My doubts are about the small models of these appliances. Let me show you an example: think about a 2Tb deduplication appliance, whatever it is. All have a price around 20k euros, and offer 2Tb native storage with a “maybe” usable space up to 20x deduplication. I often use Veeam Backup for data protection of virtual environments, so I rarely saw 20x deduplication ratio, a more honest value would be somewhere between 10 and 15x, but let’s use anyway 20. This gives you a usable 40Tb storage.
Performances of the inline dedup models are not that great for obvious reasons (dedupe activities slow down write operations).

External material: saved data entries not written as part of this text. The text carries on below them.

(** The only debug line of [main] is the startup line. *)
Lemma main_debug_lines fmt args :
  In (Log Debug fmt args) (fst theMain) ->
  exists cfg url pk,
    configFromEnv = inr (cfg, url)
    /\ formatPublicKey (prop "clientPrivateKey" cfg) = inr pk
    /\ args = [JObj (sshConfigLog cfg pk)].
Proof.
  intros Hin.
  destruct configFromEnv as [e|[cfg url]] eqn:H.
  { rewrite (main_config_error e H) in Hin. destruct Hin. }
  destruct (formatPublicKey (prop "clientPrivateKey" cfg)) as [e|pk] eqn:K.
  { rewrite (main_key_error cfg url e H K) in Hin. destruct Hin. }
  exists cfg, url, pk. repeat split; auto.
  assert (Hs : In (Log Debug fmt args) (startupLog env cfg pk)).
  { destruct (checkOnly env argv) eqn:C.
    - destruct (format (checkConnection cfg)) as [e|doc] eqn:F.
      + rewrite (main_check_only_throw cfg url pk e H K C F) in Hin.
        simpl in Hin. apply in_app_or in Hin as [Hin|Hin]; [exact Hin|].
        in_absurd Hin.
      + destruct (format_is_object _ _ F) as [o ->].
        destruct (stringify_JObj o) as [text S].
        rewrite (main_check_only cfg url pk _ text H K C F S) in Hin.
        simpl in Hin. apply in_app_or in Hin as [Hin|Hin]; [exact Hin|].
        in_absurd Hin.
    - rewrite (main_steady cfg url pk H K C) in Hin.
      assert (Hp : In (Log Debug fmt args) (steadyPrefix env cfg pk) ->
                   In (Log Debug fmt args) (startupLog env cfg pk)).
      { unfold steadyPrefix. intros Hp.
        apply in_app_or in Hp as [Hp|Hp]; [exact Hp|]. in_absurd Hp. }
      destruct (createSshClient cfg); simpl in Hin.
      + apply in_app_or in Hin as [Hin|Hin]; [auto|].
        apply in_app_or in Hin as [Hin|Hin]; [|in_absurd Hin].
        unfold log in Hin. destruct (Z.leb _ _); in_absurd Hin.
      + auto.
      + apply in_app_or in Hin as [Hin|Hin]; [auto|].
        unfold logError in Hin. destruct (Z.leb _ _); in_absurd Hin. }
  destruct (startupLog_cases cfg pk) as [E|E]; rewrite E in Hs; simpl in Hs.
  + destruct Hs.
  + destruct Hs as [Hs|[]]. now injection Hs as _ <-.
Qed.

(** C10: the object given to the startup debug line never holds the private
    key. Its [clientPrivateKey] is the constant [REDACTED] for every
    configuration, and its [clientPublicKey] is what [formatPublicKey]
    derived. Two configurations, or two runs, that differ in the private key
    alone give the same logged object for the same derived public key, so
    the same [clientPrivateKey] field. Every debug line [main] writes is this
    one. *)
Theorem debug_log_redacts_private_key :
  (forall cfg pk,
      getProp "clientPrivateKey" (sshConfigLog cfg pk) = Some (JStr REDACTED)
      /\ getProp "clientPublicKey" (sshConfigLog cfg pk) = Some (JStr pk))
  /\ (forall parsed key1 key2 pk,
      sshConfigLog (connectionConfigLiteral env parsed key1) pk
      = sshConfigLog (connectionConfigLiteral env parsed key2) pk)
  /\ (forall key1 key2 cfg1 url1 cfg2 url2 pk,
      key1 <> "" -> key2 <> "" ->
      sshConnectionConfigFromEnv (<["SSH_PRIVATE_KEY" := key1]> env) parseSshUrl readFileSync
        pathJoin = inr (cfg1, url1) ->
      sshConnectionConfigFromEnv (<["SSH_PRIVATE_KEY" := key2]> env) parseSshUrl readFileSync
        pathJoin = inr (cfg2, url2) ->
      sshConfigLog cfg1 pk = sshConfigLog cfg2 pk)
  /\ (forall fmt args,
      In (Log Debug fmt args) (fst theMain) ->
      exists cfg url pk,
        configFromEnv = inr (cfg, url)
        /\ formatPublicKey (prop "clientPrivateKey" cfg) = inr pk
        /\ args = [JObj (sshConfigLog cfg pk)]
        /\ getProp "clientPrivateKey" (sshConfigLog cfg pk) = Some (JStr REDACTED)).
Proof.
  split; [|split; [|split]].
  - intros cfg pk. split.
    + apply sshConfigLog_clientPrivateKey.
    + apply sshConfigLog_clientPublicKey.
  - intros parsed key1 key2 pk. now rewrite !sshConfigLog_literal.
  - apply sshConfigLog_key_independent.
  - intros fmt args Hin.
    destruct (main_debug_lines fmt args Hin) as (cfg & url & pk & H & K & A).
    exists cfg, url, pk. auto using sshConfigLog_clientPrivateKey.
Qed.

(** Steady-state mode: when the awaited [createSshClient] does not end with
    a connected client, the process ends with exit code 1 and the reconciler
    is never wired to the docker client. *)
Lemma main_initial_connection_failure cfg url pk :
  configFromEnv = inr (cfg, url) ->
  formatPublicKey (prop "clientPrivateKey" cfg) = inr pk ->
  checkOnly env argv = false ->
  createSshClient cfg <> Connected ->
  exitCode (snd theMain) = Some 1
  /\ ~ In ListenToContainers (fst theMain).
Proof.
  intros H K C N. rewrite (main_steady cfg url pk H K C).
  assert (Hp : ~ In ListenToContainers (steadyPrefix env cfg pk)).
  { unfold steadyPrefix. intros Hin. apply in_app_or in Hin as [Hin|Hin].
    - destruct (startupLog_cases cfg pk) as [E|E]; rewrite E in Hin; in_absurd Hin.
    - in_absurd Hin. }
  destruct (createSshClient cfg) as [|e|e]; [congruence| |]; simpl; split; auto.
  intros Hin. apply in_app_or in Hin as [Hin|Hin]; [auto|].
  unfold logError in Hin. destruct (Z.leb _ _); in_absurd Hin.
Qed.

End MainFacts.



Lemma formatConnectionCheckResult_variants_witness :
  formatConnectionCheckResult Demo.formatPublicKey Demo.inspect
    (mkResult (Some "HOSTKEY") (Some Demo.refused) [])
  = inr (JObj [("unverifiedHostKey", JStr "ssh-rsa HOSTKEY")])
  /\ formatConnectionCheckResult Demo.formatPublicKey Demo.inspect
       (mkResult None (Some Demo.refused) [])
     = inr (JObj [("error", JStr "connect ECONNREFUSED"); ("stack", JUndefined);
                  ("details", JStr "Error: connect ECONNREFUSED")])
  /\ formatConnectionCheckResult Demo.formatPublicKey Demo.inspect (mkResult None None [])
     = inr (JObj []).
Proof.
  split; [|split].
  - destruct (formatConnectionCheckResult_variants Demo.formatPublicKey Demo.inspect
                (mkResult (Some "HOSTKEY") (Some Demo.refused) [])) as (H & _ & _).
    destruct (H "HOSTKEY" "ssh-rsa HOSTKEY") as [F _]; [reflexivity | reflexivity | exact F].
  - destruct (formatConnectionCheckResult_variants Demo.formatPublicKey Demo.inspect
                (mkResult None (Some Demo.refused) [])) as (_ & H & _).
    apply (H Demo.refused); reflexivity.
  - destruct (formatConnectionCheckResult_variants Demo.formatPublicKey Demo.inspect
                (mkResult None None [])) as (_ & _ & H).
    destruct H as [F _]; [reflexivity | reflexivity | exact F].
Defined.

(** Without SSH_PRIVATE_KEY and without a key file the demo process stops
    before it does anything. *)
Lemma configuration_error_is_fatal_witness :
  delete "SSH_PRIVATE_KEY" Demo.env !! "SSH_PRIVATE_KEY" = None
  /\ Demo.readFileSync "/root/.ssh/id_rsa"
     = inl (mkError "Error" "ENOENT: no such file or directory, open /root/.ssh/id_rsa" None)
  /\ exists e,
       Demo.mainWith (delete "SSH_PRIVATE_KEY" Demo.env) Demo.argvRun Demo.unverified
         Demo.connects = ([], Throw e)
       /\ exitCode (snd (Demo.mainWith (delete "SSH_PRIVATE_KEY" Demo.env) Demo.argvRun
                           Demo.unverified Demo.connects)) = Some 1.
Proof.
  split; [vm_compute; reflexivity|]. split; [reflexivity|].
  destruct (configuration_error_is_fatal (delete "SSH_PRIVATE_KEY" Demo.env) Demo.argvRun
              Posix Demo.parseSshUrl Demo.formatPublicKey Demo.readFileSync Demo.pathJoin
              Demo.inspect Demo.unverified Demo.connects) as (e & _ & M & _ & X).
  - right. right. split; [left; vm_compute; reflexivity|].
    eexists. vm_compute. reflexivity.
  - exists e. unfold Demo.mainWith. auto.
Defined.

(** With DEBUG set the demo process writes the line, with the key redacted. *)
Lemma debug_log_redacts_private_key_witness :
  In (Log Debug "ssh config: %j" [JObj (sshConfigLog Demo.config "ssh-rsa PRIVATE")])
     (fst (Demo.mainWith Demo.env Demo.argvRun Demo.unverified Demo.connects))
  /\ getProp "clientPrivateKey" (sshConfigLog Demo.config "ssh-rsa PRIVATE")
     = Some (JStr "*** REDACTED ***")
  /\ exists cfg url pk,
       sshConnectionConfigFromEnv Demo.env Demo.parseSshUrl Demo.readFileSync Demo.pathJoin
       = inr (cfg, url)
       /\ [JObj (sshConfigLog Demo.config "ssh-rsa PRIVATE")] = [JObj (sshConfigLog cfg pk)].
Proof.
  assert (Hin : In (Log Debug "ssh config: %j"
                      [JObj (sshConfigLog Demo.config "ssh-rsa PRIVATE")])
                   (fst (Demo.mainWith Demo.env Demo.argvRun Demo.unverified Demo.connects)))
    by (vm_compute; left; reflexivity).
  destruct (debug_log_redacts_private_key Demo.env Demo.argvRun Posix Demo.parseSshUrl
              Demo.formatPublicKey Demo.readFileSync Demo.pathJoin Demo.inspect
              Demo.unverified Demo.connects) as (H1 & _ & _ & H3).
  split; [exact Hin|]. split; [apply H1|].
  destruct (H3 _ _ Hin) as (cfg & url & pk & Hc & _ & Ha & _).
  exists cfg, url, pk. auto.
Defined.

Saving full backups to a local raid5 sas disks on a physical server has always shown me higher values, even configuring Veeam to be “dedupe friendly” when saving to those appliances.
If the write speed of an appliance is around 60-70 MBs (bigger models are faster), I can reach that speed even with a wide-striped sata raid coming out from a “prosumer” NAS (those with quad core CPU and a good amount of ram, like Qnap or Synology to name a few). And if you try to configure a NAS to have 40 Tb on board, you will find out the total price is less than 10k euros.
Same space, same performances, half the price.
And I suspect the non-deduped NAS can be even faster when doing Instant VM Recovery for example.
So, I ended up with a personal “rule of thumb” when designing disk backup solution for customer. The reasons to go for a dedup appliances in my opinion are: – you have more than 50-60 tb of backups to be saved. The more data you need to save, the more those products are a good fit – you need replication for offsite backups: replica features of dedup appliances are way better than common NAS (usually rsync), and can avoid to deploy a server with replication software in between to read data from the source NAS and save it to target NAS. Data is replicated in deduped state in those appliances, thus saving on bandwidth while with NAS or server software you have full size backups to be replicated – you need something that can scale in the future. The ease of scaling the deduplication appliance is different based on the chosen vendor (ExaGrid is a true scale-out system, other appliances uses added shelves to the same appliance) – you want corporate support and so you go for a mainstream vendor rather than “cheap off the shelf” hardware
If your requirements are among those listed here, go for a deduplication appliances. Else, think twice before choosing one of those, maybe only because your consultant simply says “you need deduplication to do disk backups”.